We walked down the side yard where the Blackett’s keep their chickens and compost bin.

The little red coop is built from scrap wood, left over from a previous project.

The side yard gives way to an entire back yard garden.  I mean, the entire yard.  There was no grass anywhere – just a path between all the food growing.

Diane was on the back porch, generously giving out samples of honey from her top bar beehive.  The hive was at the very back of their lot, next to the garage, under the grape-vine.
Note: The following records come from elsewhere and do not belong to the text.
(* ===== verification/EndToEnd.v ===== *)
(** * The cluster as one map

    The whole path of a client's request: the metadata service places the
    partitions, the storage nodes and the compute node follow its table, and the
    compute node forwards every request to the primary of its partition.  The
    theorems here compose the components: a cluster that came up serves every
    key, and as long as nothing fails its nodes behave like a single map from
    storage keys to values. *)

From S2P Require Import Prelude Engine Keys FieldCodec FieldStorage CommandLog Proto Partitions Replicator StorageServer Replication HashRing MetaStore MetaRouter MetaServer NodeLifecycle ComputeRouter ComputeServer.

Lemma CalculatePartition_bound Sum64 key : 0 ≤ CalculatePartition Sum64 key < TotalPartitions.
Proof.
  unfold CalculatePartition, TotalPartitions, u32, wrap. pose proof (Z.mod_pos_bound (Sum64 key) 4096 ltac:(lia)).
  rewrite (Z.mod_small (Sum64 key mod 4096)); lia.
Qed.

(** ** A server that executes writes *)

Definition write_ready {D} `{Engine D} (srv : StorageServer.Server D) (p epoch : Z) : Prop :=
  (∃ part, may_write srv p epoch part ∧ P_Status part = NORMAL) ∧ db_healthy (S_db srv).

(** The same lease and the same partitions: the same writes are admitted. *)
Definition same_admission {D} (s s' : StorageServer.Server D) : Prop :=
  PM_partitions (S_pm s') = PM_partitions (S_pm s) ∧ S_etcd s' = S_etcd s ∧
  S_nodeLease s' = S_nodeLease s ∧ S_nodeLeaseLost s' = S_nodeLeaseLost s.

Section ready.
  Context {D : Type} `{EngineLaws D}.
Implicit Types (s srv : StorageServer.Server D).

Lemma ready_same s s' p epoch :
  write_ready s p epoch → same_admission s s' → db_healthy (S_db s') → write_ready s' p epoch.
Proof.
  intros [(part & Hm & Hst) _] (Hp & He & Hl & Hx) Hh. split; [|done]. exists part. split; [|done].
  unfold may_write. by rewrite Hp, He, Hl, Hx.
Qed.

Lemma enqueue_keeps s env p key value del :
  keeps_lease s (Server_enqueueReplication s env p key value del).
Proof.
  unfold Server_enqueueReplication. destruct (S_replicators s !! p); [|done].
  by destruct (if del then _ else _).
Qed.

Lemma enqueue_batch_keeps s env p data : keeps_lease s (Server_enqueueFieldBatchReplication s env p data).
Proof.
  unfold Server_enqueueFieldBatchReplication. destruct (S_replicators s !! p); [|done].
  by destruct (CommandLogReplicator_AppendFieldBatch _ _ _).
Qed.

Lemma enqueue_items_keeps s envs p (l : list (nat * KeyValueItem)) :
  keeps_lease s (foldl (λ s '(i, item),
    Server_enqueueReplication s (envs i) p (Item_Key item) (Item_Value item) false) s l).
Proof.
  revert s. induction l as [|[i item] l IH]; intros s; [done|]. cbn [foldl].
  etrans; [apply enqueue_keeps|apply IH].
Qed.

(** An answered write, its server and the engine after it. *)
Lemma ready_answer s pm d s' (r : bool * ErrorCode) :
  pm = PM_set_db (S_pm s) d → db_healthy d → keeps_lease (S_set_pm s pm) s' → S_pm s' = pm →
  r = (true, OK) →
  ∃ srv', Ret (s', r) = Ret (srv', (true, OK)) ∧ same_admission s srv' ∧ db_healthy (S_db srv').
Proof.
  intros -> Hd (He & Hl & Hx & _) Hpm ->. exists s'. split_and!; [done| |by unfold S_db; rewrite Hpm].
  unfold same_admission. by rewrite Hpm.
Qed.

(** A ready server executes every write, and stays ready. *)
Lemma ready_writes s envs req p epoch :
  write_ready s p epoch →
  ∃ s', Server_write s envs req p epoch = Ret (s', (true, OK)) ∧ same_admission s s' ∧ db_healthy (S_db s').
Proof.
  intros [(part & Hm & Hst) Hh]. assert (write_guard s p epoch = None) as Hg by (apply write_guard_None; eauto).
  destruct Hm as (_ & _ & _ & Hp & _).
  destruct req as [key value|key|pk us|pk f|items]; cbn [Server_write]; unfold Server_Put, Server_Delete,
    Server_SetFields, Server_DeleteField, Server_BatchPut, PartitionManager_Put, PartitionManager_Delete,
    PartitionManager_BatchPut, FieldStorage_ApplyFieldBatch, FieldStorage_DeleteField, status_of,
    PartitionManager_GetPartition, RocksDB_Put, RocksDB_Delete, RocksDB_BatchPut; rewrite Hg;
    rewrite ?(has_partition_true _ _ _ Hp), ?Hp; cbn [negb mbind outcome_bind]; rewrite ?Hst, ?bd_not;
    cbn [andb FS_db FS_partitionID]; change (PM_db (S_pm s)) with (S_db s);
    match goal with |- context [db_write (S_db s) ?ops] =>
      destruct (db_healthy_write (S_db s) ops Hh) as (d & -> & Hd) end; cbn [mbind outcome_bind].
  - eapply ready_answer; [done|done|apply enqueue_keeps|apply enqueue_pm|done].
  - eapply ready_answer; [done|done|apply enqueue_keeps|apply enqueue_pm|done].
  - eapply ready_answer; [done|done|apply enqueue_batch_keeps|apply enqueue_batch_pm|done].
  - eapply ready_answer; [done|done|apply enqueue_batch_keeps|apply enqueue_batch_pm|done].
  - eapply ready_answer; [done|done|apply enqueue_items_keeps|apply enqueue_items_pm|done].
Qed.
End ready.

(** ** Requests *)

Inductive client_op :=
  | OWrite (w : client_write)
  | OGet (key : bytes)
  | OGetField (pk fieldName : bytes).

Inductive client_answer :=
  | AWrite (r : result bool)
  | ARead (r : result (bytes * bool)).

Section one_map.
  Context {D : Type} `{EngineLaws D}.
  Variable Sum64 : bytes → Z.
Implicit Types (s : ComputeServer) (c : Cluster D) (m : gmap bytes bytes).

(** A request handled by the compute node on the cluster. *)
Definition cluster_op s c (op : client_op) : ComputeServer * Cluster D * client_answer :=
  match op with
  | OWrite w => let '(s, c, r) := ComputeServer_write Sum64 s c w in (s, c, AWrite r)
  | OGet key => let '(s, c, r) := ComputeServer_Get Sum64 s c key in (s, c, ARead r)
  | OGetField pk fn => let '(s, c, r) := ComputeServer_GetField Sum64 s c pk fn in (s, c, ARead r)
  end.

Fixpoint cluster_run s c (ops : list client_op) : ComputeServer * Cluster D * list client_answer :=
  match ops with
  | [] => (s, c, [])
  | op :: ops =>
      let '(s, c, a) := cluster_op s c op in
      let '(s, c, rest) := cluster_run s c ops in (s, c, a :: rest)
  end.

(** The same requests against one map from storage keys to values. *)
Definition map_read (o : option bytes) : client_answer :=
  ARead (Ok (match o with Some v => (v, true) | None => ([], false) end)).

Definition map_op m (op : client_op) : gmap bytes bytes * client_answer :=
  match op with
  | OWrite w => (batch_apply m (req_ops (CalculatePartition Sum64 (client_key w)) (client_req w)), AWrite (Ok true))
  | OGet key => (m, map_read (m !! MakePartitionKey (CalculatePartition Sum64 key) key))
  | OGetField pk fn => (m, map_read (m !! MakeFieldKey (CalculatePartition Sum64 pk) pk fn))
  end.

Fixpoint map_run m (ops : list client_op) : gmap bytes bytes * list client_answer :=
  match ops with
  | [] => (m, [])
  | op :: ops => let '(m, a) := map_op m op in let '(m, rest) := map_run m ops in (m, a :: rest)
  end.

(** Every key is routed to a reachable primary that executes its writes. *)
Record serving s c : Prop := mkServing {
  sg_compute : compute_ok s c;
  sg_faults : cl_faults c = [];
  sg_routed : ∀ key, ∃ primary replica epoch srv,
    ComputeRouter_GetPartitionNodes Sum64 (CS_router s) key =
      Ok (primary, replica, CalculatePartition Sum64 key, epoch) ∧
    cl_servers c !! primary = Some srv ∧ write_ready srv (CalculatePartition Sum64 key) epoch
}.

(** The primaries hold the map: each the keys of its partitions. *)
Definition one_copy m s c : Prop :=
  ∀ key primary replica p epoch,
    ComputeRouter_GetPartitionNodes Sum64 (CS_router s) key = Ok (primary, replica, p, epoch) →
    ∀ x, m !! MakePartitionKey p x = cl_data c primary !! MakePartitionKey p x.

Lemma req_ops_partition p req o : o ∈ req_ops p req → ∃ x, wop_key o = MakePartitionKey p x.
Proof.
  destruct req as [k v|k|pk us|pk f|items]; cbn [req_ops].
  - intros ->%list_elem_of_singleton. by exists k.
  - intros ->%list_elem_of_singleton. by exists k.
  - intros [f ->]%update_wop_key. rewrite MakeFieldKey_as_partition. by eexists.
  - intros ->%list_elem_of_singleton. eexists. apply MakeFieldKey_as_partition.
  - intros [i [-> _]]%list_elem_of_fmap. by eexists.
Qed.

(** Writes of one partition do not touch another. *)
Lemma req_ops_other m p q req x :
  is_u32 p → is_u32 q → p ≠ q → batch_apply m (req_ops p req) !! MakePartitionKey q x = m !! MakePartitionKey q x.
Proof.
  intros Hp Hq Hne. apply batch_apply_other. intros o [y ->]%req_ops_partition E.
  by apply MakePartitionKey_inj in E as [? _].
Qed.

(** The route of a key is the row of its partition. *)
Lemma route_row key r primary replica p epoch :
  ComputeRouter_GetPartitionNodes Sum64 r key = Ok (primary, replica, p, epoch) →
  p = CalculatePartition Sum64 key ∧ ComputeRouter_GetPartitionNodesByID r p = Ok (primary, replica, p, epoch).
Proof.
  unfold ComputeRouter_GetPartitionNodes, ComputeRouter_GetPartitionNodesByID.
  destruct (CT_Partitions _ !! CalculatePartition Sum64 key) eqn:E; [|done]. intros [= <- <- <- <-].
  split; [done|]. by rewrite E.
Qed.

(** After a call that replaced one server by one that admits the same. *)
Lemma serving_call s c s' c' node srv srv' :
  serving s c → call_keeps s c s' c' → cl_servers c !! node = Some srv →
  cl_servers c' = <[node := srv']> (cl_servers c) → same_admission srv srv' → db_healthy (S_db srv') →
  serving s' c'.
Proof.
  intros Hs (Hr & Hok & Hf & _) Hn Hc Ha Hh. split; [done..|]. intros key.
  destruct (sg_routed _ _ Hs key) as (primary & replica & epoch & srv0 & Hroute & Hsrv & Hw).
  rewrite Hr. destruct (decide (primary = node)) as [->|Hne].
  - exists node, replica, epoch, srv'. rewrite Hc, lookup_insert_eq. split_and!; [done..|]. simplify_eq.
    by eapply ready_same.
  - exists primary, replica, epoch, srv0. rewrite Hc, lookup_insert_ne by done. done.
Qed.

Lemma Get_ready (srv : StorageServer.Server D) key p epoch :
  write_ready srv p epoch → Server_Get srv key p = match db_view (S_db srv) !! MakePartitionKey p key with
    | Some v => Ret (v, true, OK) | None => Ret ([], false, OK) end.
Proof.
  intros [(part & (_ & _ & _ & Hp & _) & _) Hh]. unfold Server_Get, PartitionManager_Get.
  rewrite (has_partition_true _ _ _ Hp). cbn [negb]. rewrite RocksDB_Get_healthy by done.
  by destruct (db_view _ !! _).
Qed.

Lemma GetField_ready (srv : StorageServer.Server D) pk fn p epoch :
  write_ready srv p epoch → Server_GetField srv pk fn p = match db_view (S_db srv) !! MakeFieldKey p pk fn with
    | Some v => Ret (v, true, OK) | None => Ret ([], false, OK) end.
Proof.
  intros [(part & (_ & _ & _ & Hp & _) & _) Hh]. unfold Server_GetField, FieldStorage_GetField.
  rewrite (has_partition_true _ _ _ Hp). cbn [negb FS_db FS_partitionID]. rewrite RocksDB_Get_healthy by done.
  by destruct (db_view _ !! _).
Qed.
I was very inspired by Diane’s garden.  Rick and I had been feeling a little jealous about all the space that many of the homesteaders had.  But Diane was growing more food than we were, in less space.  It was very encouraging.

Diane blogs about her garden, bees, chickens and homesteading at City Garden Bliss.  She has many more beautiful photos of her garden and covers topics like spinning, knitting, gleaning, and sewing as well as gardening, bee, and chicken keeping.

Thank you for letting me share the stops we went to at this year’s urban homestead tour.  I hope you enjoyed it.  I can’t wait until next year!  This was so fun for our whole family.

Make sure to check out the photos of the other stops in Part I and Part II.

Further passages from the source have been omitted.